O tempo, nesta obra, é tratado como o tempo da memória, com as suas analepses e prolepses, já que a forma como o experienciamos é muito pouco linear. Mas o tempo individual, psicológico é influenciado, determinado pelo tempo histórico. Daí que, ao traçar a sua genealogia, Áli recupere igualmente alguns momento decisivos do século XX e dos primóridios do século XXI, perspetivando criticamente a sucessão de factos que nos conduz tantas vezes a encruzilhadas perigosas. O romance leva-nos desde várias cidades da União Soviética, Volvogrado, Odessa, Moscovo, até ao sul da Alemanha, mas também, e uma parte importante, a Istambul, onde tanto Anton como Áli desembocam e por onde se deixam ficar até ao tempo que antecedeu o golpe de estado de 2016. As personagens são desenraizadas e não parece haver maneira de resolver essa lacuna, o que faz que sejam personagens em trânsito, que procuram algo e que se procuram a si mesmas.
Este é um livro importante. Há dias, nesse palco efémero que é o facebook, li uma frase, de que não consegui fixar a autoria, que dizia que os livros servem para nos fazer pensar.

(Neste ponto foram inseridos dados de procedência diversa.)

(** C26: whoever manages one MySQL database of the panel can take over any account of the database
    server, root included: granting the database to an account that is not among its users sends
    the text of the privileges as it is, gives the account a new password, and answers with it. *)
Theorem grant_takes_over_account (draw : draws) (c : context) (id : string) (i : Z) (b : db_user_body)
    (p : site_panel) (n : Z) (d : database_row)
    (Hid : parse_id id = Some i) (Hd : get_row i (t_databases (sp_db p)) = Some d) (Hm : is_mysql (db_type d) = true)
    (Hc : manages c (get_row (db_site d) (t_sites (sp_db p))) (sp_db p)) (Hs : server_obeys p)
    (Hu : bu_username b ≠ "") (Hh : SiteInput.DBHost (canonicalDBHost (bu_host b)) = nil_error)
    (Hn : List.Forall (λ u, du_database u ≠ i) (t_rows (t_db_users (sp_db p))))
    (Hb : String.length (d_password draw 0) = 12%nat) :
  let host := canonicalDBHost (bu_host b) in
  let password := generateDBPassword (d_password draw 0) in
  let '(rep, w') := grantExistingUser draw id (Some b) c (World p n []) in
  (∃ userID, rep = Success 201 (JObj [("user_id", JInt userID); ("username", JStr (bu_username b)); ("password", JStr password)])) ∧
  sp_sent (data w') = sp_sent p ++ [grant_sql (or_text (bu_privileges b) "ALL") (db_name d) (bu_username b) host; flush;
                                    change_password_sql (bu_username b) host password; flush].
Proof.
  cbv zeta. assert (Hpw : SiteInput.DBPassword (generateDBPassword (d_password draw 0)) = nil_error) by (apply hex_password; lia).
  unfold grantExistingUser, with_id. rewrite Hid. unfold with_database, Databases.GetByID, Sites.GetByID, if_owner.
  unfold mbind at 1. rewrite lift_query. change (get_row i (tab (sp_db p))) with (get_row i (t_databases (sp_db p))). rewrite Hd. cbn [row_of].
  unfold mbind at 1. rewrite lift_query. change (get_row (db_site d) (tab (sp_db p))) with (get_row (db_site d) (t_sites (sp_db p))). cbn [row_of].
  unfold mbind at 1. rewrite can_access_ok by done.
  rewrite (proj2 (String.eqb_neq _ _) Hu). unfold mbind at 1. unfold DBUsers.ListByDatabase. rewrite lift_query. cbn [rows_of].
  change (select_where (λ r, du_database r =? i) (tab (sp_db p))) with (select_where (λ r, du_database r =? i) (t_db_users (sp_db p))).
  assert (Hnone : select_where (λ r, du_database r =? i) (t_db_users (sp_db p)) = []).
  { unfold select_where. clear -Hn. induction Hn as [|u l Hu Hl IH]; [done|]. cbn. by rewrite (proj2 (Z.eqb_neq _ _) Hu). }
  rewrite Hnone. cbn [List.find]. unfold grant_new. unfold mbind at 1.
  set (host := canonicalDBHost (bu_host b)) in *. set (pw := generateDBPassword _) in *. set (privileges := or_text _ _).
  rewrite (sends_on_mysql d _ [grant_sql privileges (db_name d) (bu_username b) host; flush]); [|done|done|].
  2:{ intros engine. exists None. intros p' n' H'. unfold mbind. by rewrite sends_grant. }
  unfold mbind at 1. rewrite (sends_on_mysql d _ [change_password_sql (bu_username b) host pw; flush]); [|done|by apply (obeys_sent p)|].
  2:{ intros engine. exists None. intros p' n' H'. by apply sends_change. }
  unfold DBUsers.Create, audit, Audit.RecordAction, lift, wrap, insert_checked, mbind, mret.
  repeat (cbn [sp_db sp_sent data clock faults]; rewrite stmt_ok; cbv beta iota zeta).
  cbn [sp_db sp_sent data clock faults fst snd]. split; [by eexists|by rewrite <- List.app_assoc].
Qed.
End Grant.

(** * Witness *)

Definition toy_aead : AEAD := {| key_ok := true; Seal _ p := p; Open _ c := Some c |}.
Definition toy_argon : Argon2 := λ _ _ _ _ _ _, "key".
Definition shop_user : user_row := UserRow 2 "ann" "ann@shop.test" "" RoleUser None 0 None None None None None None 0.
Definition shop_site : site_row :=
  SiteRow 7 1 "shop" "shop.test" "php" "/home/ann/htdocs" "active" (Some 2) None None None None
    None None None None None None None None None None None None None None None None 0 0.
Definition shop_panel : db :=
  set_tab (Table [DBServerRow 1 "main" "mysql" "127.0.0.1" 3306 "root" (b64_encode true "nonce-nonce.secret") "" "" true true 0 0] 1)
  (set_tab (Table [DatabaseRow 5 7 "sp_shop" "mysql" "utf8mb4" "utf8mb4_unicode_ci" 0 0] 5)
  (set_tab (Table [shop_site] 7) (set_tab (Table [shop_user] 2) empty_db))).
Definition ann : context := mkContext (Some (SessionRow 9 2 "" 0 0 None None)) (Some 2) None None.
Definition twelve : draws := mkDraws (λ _, "abcdefghijkl") (λ _, Ok "saltsaltsaltsalt") (λ _, Ok "nonce-nonce.") (Ok "sufix!").
Definition take_root : db_user_body := mkDBUserBody "root" "" "localhost" "ALL PRIVILEGES ON *.* TO 'ann'@'%' WITH GRANT OPTION -- ".
Definition as_ann (r : M site_panel reply) : reply * list string :=
  let '(rep, w') := r (World (mkSitePanel shop_panel []) 0 []) in (rep, sp_sent (data w')).

(** Ann, who owns one site, is answered with a new password of the root account. *)
Lemma grant_takes_over_account_witness :
  as_ann (grantExistingUser (HA := toy_aead) (HP := toy_argon) (HM := obedient) twelve "5" (Some take_root) ann) =
    (Success 201 (JObj [("user_id", JInt 1); ("username", JStr "root"); ("password", JStr "6162636465666768696a6b6c")]),
     ["GRANT ALL PRIVILEGES ON *.* TO 'ann'@'%' WITH GRANT OPTION --  ON `sp_shop`.* TO 'root'@'localhost'"; "FLUSH PRIVILEGES";
      "ALTER USER 'root'@'localhost' IDENTIFIED BY '6162636465666768696a6b6c'"; "FLUSH PRIVILEGES"]) ∧
  let '(rep, w') := grantExistingUser (HA := toy_aead) (HP := toy_argon) (HM := obedient) twelve "5" (Some take_root) ann
                      (World (mkSitePanel shop_panel []) 0 []) in
  sp_sent (data w') = [] ++ [grant_sql "ALL PRIVILEGES ON *.* TO 'ann'@'%' WITH GRANT OPTION -- " "sp_shop" "root" "localhost"; flush;
    change_password_sql "root" "localhost" "6162636465666768696a6b6c"; flush].
Proof.
  split; [by vm_compute|].
  pose proof (grant_takes_over_account (HA := toy_aead) (HP := toy_argon) (HM := obedient) twelve ann "5" 5 take_root
    (mkSitePanel shop_panel []) 0 (DatabaseRow 5 7 "sp_shop" "mysql" "utf8mb4" "utf8mb4_unicode_ci" 0 0)) as H.
  cbv zeta in H. destruct (grantExistingUser _ _ _ _ _) as [rep w']. apply H; try reflexivity; try discriminate; try done.
  - exists (SessionRow 9 2 "" 0 0 None None), shop_user. split; [done|]. split; [done|]. right. by exists shop_site.
  - split; [|done]. eexists _, _. split; [reflexivity|]. split; [vm_compute; reflexivity|done].
Defined.
(* ===== verification/FileManager.v ===== *)
(** The file manager of a site: src/internal/apihttp/filemanager.go, on the database of the panel
    and the file system of FileSystem.v.  Every call of the system may fail for reasons of its
    own; between two calls nobody else changes the tree. *)
From S2P Require Import Prelude GoStr Paths SiteInput AgentValidate Json Sql Accounts Sites Records Panel Guards Http Access FileSystem.
Local Open Scope Z_scope.
Local Open Scope panel_scope.
(** C9: of all requests about one site: whatever fails on the way, either the answer is one of
    the refusals, which are the same for every site and for one that does not exist, and the
    database is as it was, or the caller is a user who is super admin, owns the site, or
    holds a grant on it; for deleting, reloading and purging one with permission admin, for
    deploying, configuring and the cron jobs one with permission write. *)
Theorem tenant_isolation (r : site_request) (id : string) (c : context) (w : world db) :
  wp (handle r id c) (guarded (entitled_to r) id c w) w.
Proof.
  destruct r; unfold entitled_to, needs; cbn [handle].
  all: try (apply wp_site; [set_solver|by auto|]; intros i site w1 Hi Hs Hd; (by eapply wp_accessible) || (by eapply wp_permitted)).
  all: try apply wp_with_agent.
  all: try apply wp_for_user.
  all: try apply wp_ip_check.
  - unfold deleteCron. destruct (parse_id cron_id).
    + apply wp_site; [set_solver|by auto|]. intros i site w1 Hi Hs Hd. by eapply wp_permitted.
    + wp_step. apply guarded_refused; [|done]. right. right. right. exists "invalid cron id". split; [set_solver|by left].
  - unfold ip_delete. destruct (parse_id restriction_id).
    + apply wp_ip_check.
    + wp_step. apply guarded_refused; [|done]. right. right. right. exists "invalid restriction id". split; [set_solver|by right].
Qed.
End Requests.

(** * The list of sites *)

Section ListSites.
Context (like : string → string → bool).

(** Super admin, owner, or holder of a grant. *)
Definition claims_site (user : Z) (d : db) (s : site_row) : Prop :=
  In s (t_rows (t_sites d)) ∧
  ((∃ u, get_row user (t_users d) = Some u ∧ u_role u = RoleSuperAdmin) ∨ s_owner s = Some user ∨
   ∃ g, In g (t_rows (t_user_sites d)) ∧ us_user g = user ∧ us_site g = s_id s).

Lemma add_assigned_spec (user : Z) (owned : list Z) (l : list UserSite) (w : world db) :
  (∀ u, In u l → In (us_grant u) (t_rows (t_user_sites (data w))) ∧ us_user (us_grant u) = user) →
  wp (add_assigned owned l) (λ more w', data w' = data w ∧ Forall (claims_site user (data w)) more) w.
Proof.
  revert w. induction l as [|u l IH]; intros w Hl; cbn [add_assigned]; [by wp_step|].
  destruct (existsb _ owned); [apply IH; intros v Hv; apply Hl; by right|].
  assert (Hrest : ∀ fs, wp (add_assigned owned l) (λ more w', data w' = data w ∧ Forall (claims_site user (data w)) more)
                          (World (data w) (clock w) fs)).
  { intros fs. apply (IH (World (data w) (clock w) fs)). intros v Hv. apply Hl. by right. }
  unfold Sites.GetByID. wp_step. wp_step. wp_step.
  - wp_step. eapply wp_mono; [|apply Hrest]. intros more w' [E H]. by wp_step.
  - wp_step. eapply wp_mono; [|apply Hrest]. intros more w' [E H]. wp_step. split; [done|].
    destruct (get_row _ (tab (data w))) as [s|] eqn:Es; [|done]. constructor; [|done].
    destruct (Hl u (or_introl eq_refl)) as [Hg Hu]. pose proof (get_row_id _ _ _ Es) as Hid.
    apply find_spec in Es as [_ Hin]. split; [exact Hin|]. right. right. by exists (us_grant u).
Qed.

Lemma limit_offset_in {A} (n k : Z) (l : list A) x : In x (limit_offset n k l) → In x l.
Proof. apply in_take_drop. Qed.

Lemma list_rows (f : SiteListFilter) (d : db) (s : site_row) (n k : Z) :
  In s (limit_offset n k (select_desc (Sites.site_filter like f) (t_sites d))) →
  In s (t_rows (t_sites d)) ∧ Sites.site_filter like f s = true.
Proof. intros H%limit_offset_in. unfold select_desc in H. apply in_rev in H. by apply select_where_spec. Qed.

(** The role check of the list. *)
Lemma role_check_spec (p : string → bool) (c : context) (w : world db) :
  wp (role_check p c) (λ b w', data w' = data w ∧ (b = true → ∃ sess u, c_session c = Some sess ∧
    get_row (se_user sess) (t_users (data w)) = Some u ∧ p (u_role u) = true)) w.
Proof.
  unfold role_check. destruct (c_session c) as [sess|]; [|by wp_step].
  unfold Users.GetByID, Users.scan_query. wp_step. wp_step. wp_step; [by wp_step|].
  wp_step. split; [done|]. destruct (get_row (se_user sess) (tab (data w))) as [u|] eqn:E; [|done].
  intros H. by exists sess, u.
Qed.
Lemma isSuperAdmin_spec (c : context) (sess : session_row) (w : world db) :
  c_session c = Some sess →
  wp (isSuperAdmin c) (λ b w', data w' = data w ∧ (b = true → ∃ u, get_row (se_user sess) (t_users (data w)) = Some u ∧
    u_role u = RoleSuperAdmin)) w.
Proof.
  intros Es. eapply wp_mono; [|apply role_check_spec]. intros b w' [E H]. split; [done|].
  intros (s & u & Es' & Hu & Hr)%H. assert (s = sess) as -> by congruence. exists u. split; [done|]. by apply String.eqb_eq.
Qed.
(* ===== verification/Login.v ===== *)
(** Logging in: src/internal/apihttp/auth.go, twofa.go, impersonate.go and
    service_tokens.go.  The state is the database and the memory of the login handler. *)
From S2P Require Import Prelude GoStr Json Sql JobStore Accounts Sites Backups Servers BackupPlan Records Panel Password Guards Http.
Local Open Scope Z_scope.
Local Open Scope panel_scope.

Set Default Proof Using "Type".

(** * The state of the process *)

(** The database and the [rateLimiter], [userFailures] and [usedTOTP] of [authHandler]. *)
Record panel := mkPanel {
  p_db : db; p_limiter : rateLimiter; p_failures : failureTracker; p_used : gmap string Z }.

Definition on_db (d : db) (p : panel) : panel := mkPanel d (p_limiter p) (p_failures p) (p_used p).
#[export] Instance has_panel {A} `{H : Has A db} : Has A panel.
Proof.
  refine {| tab p := tab (p_db p); set_tab t p := on_db (set_tab t (p_db p)) p |}; intros; cbn.
  - apply tab_set.
  - by rewrite set_tab_id; destruct d.
  - by rewrite set_tab_twice.
Defined.

Definition newAuthHandler (d : db) : panel :=
  mkPanel d (newRateLimiter 10 (15 * Minute)) (newFailureTracker 20 (15 * Minute)) ∅.

(** One call of the memory, at the time of the world. *)
Definition in_memory {A} (f : Z → panel → A * panel) : M panel A :=
  λ w, let '(a, p) := f (clock w) (data w) in (a, World p (clock w) (faults w)).

Definition allow_login (dev : bool) (ip : string) : M panel bool := in_memory (λ n p,
  let '(b, rl) := allow dev n ip (p_limiter p) in (b, mkPanel (p_db p) rl (p_failures p) (p_used p))).
Definition set_failures (f : failureTracker) (p : panel) : panel := mkPanel (p_db p) (p_limiter p) f (p_used p).
Definition is_blocked (key : string) : M panel bool := in_memory (λ n p,
  let '(b, f) := blocked n key (p_failures p) in (b, set_failures f p)).
Definition note_failure (key : string) : M panel () := in_memory (λ n p, ((), set_failures (fail n key (p_failures p)) p)).
Definition forget_failures (key : string) : M panel () := in_memory (λ _ p, ((), set_failures (reset key (p_failures p)) p)).
Definition mark_used (userID : Z) (code : string) : M panel bool := in_memory (λ n p,
  let '(b, u) := markUsed n userID code (p_used p) in (b, mkPanel (p_db p) (p_limiter p) (p_failures p) u)).

(** * auth.go *)

Definition Hour : Z := 60 * Minute.
Definition DefaultSessionTTL : Z := 7 * 24 * Hour.
Definition RememberMeSessionTTL : Z := 90 * 24 * Hour.
Definition maxSessionsPerUser : Z := 10.

Definition normalizeRecoveryCode (code : string) : string :=
  replace_chr (λ c, if chr_in "- " c then Some "" else None) (to_upper (trim_space code)).

Definition setSessionCookie (dev : bool) (token : string) (expires : Z) : cookie :=
  mkCookie "sp_session" token (negb dev) (Some expires).
Definition clearSessionCookie (dev : bool) : cookie := mkCookie "sp_session" "" (negb dev) None.
(* ===== verification/UsersApi.v ===== *)
(** The API of the users and of their grants: src/internal/apihttp/users.go and
    user_sites.go, with the assignment of a plan of plans.go. *)
From S2P Require Import Prelude GoStr Regex Json Clock Sql JobStore Accounts Sites Backups Servers BackupPlan Records Plans Extras Panel Frame Guards Password Http Access SitesApi AppApi Login.
Local Open Scope Z_scope.
Local Open Scope panel_scope.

Este livro cumpre bem esse papel. Leva-nos a (re)pensar o mundo em que vivemos, coloca-nos no lugar do outro, humaniza-nos para que façamos frente a tanto discurso de exclusão, de xenofobia, de medo, de intolerância que, cada vez mais denodadamente, se faz ouvir. É um livro que nos responsabiliza. Como dizia e bem o papa Francisco, quando não conseguimos encontrar os culpados, então todos somos culpados e, tantos de nós, protegidos pelos direitos que conquistámos, esqecemo-nos que neste mundo torto ainda há tanta gente a viver de forma indigna, esquecida, marginal. Também é importante, porque nos desperta a curiosidade, não há ali a radiografia realista de um tempo, há sugestões, há referências, cabe ao leitor desvendá-las, aprofundá-las e explicá-las para que a verdade seja revelada.
Os livros estão em relação. Este lembrou-me dois, cuja leitura recomendo igualmente:
o segundo livro de Arundhati Roy, o primeiro que escreveu e publicou, vinte anos depois do fantástico O Deus das Pequenas Coisas. (prometo um post) e
por causa da questão do género.
Espero ter-vos aguçado a curiosidade. Vale a pena este Fora de Si.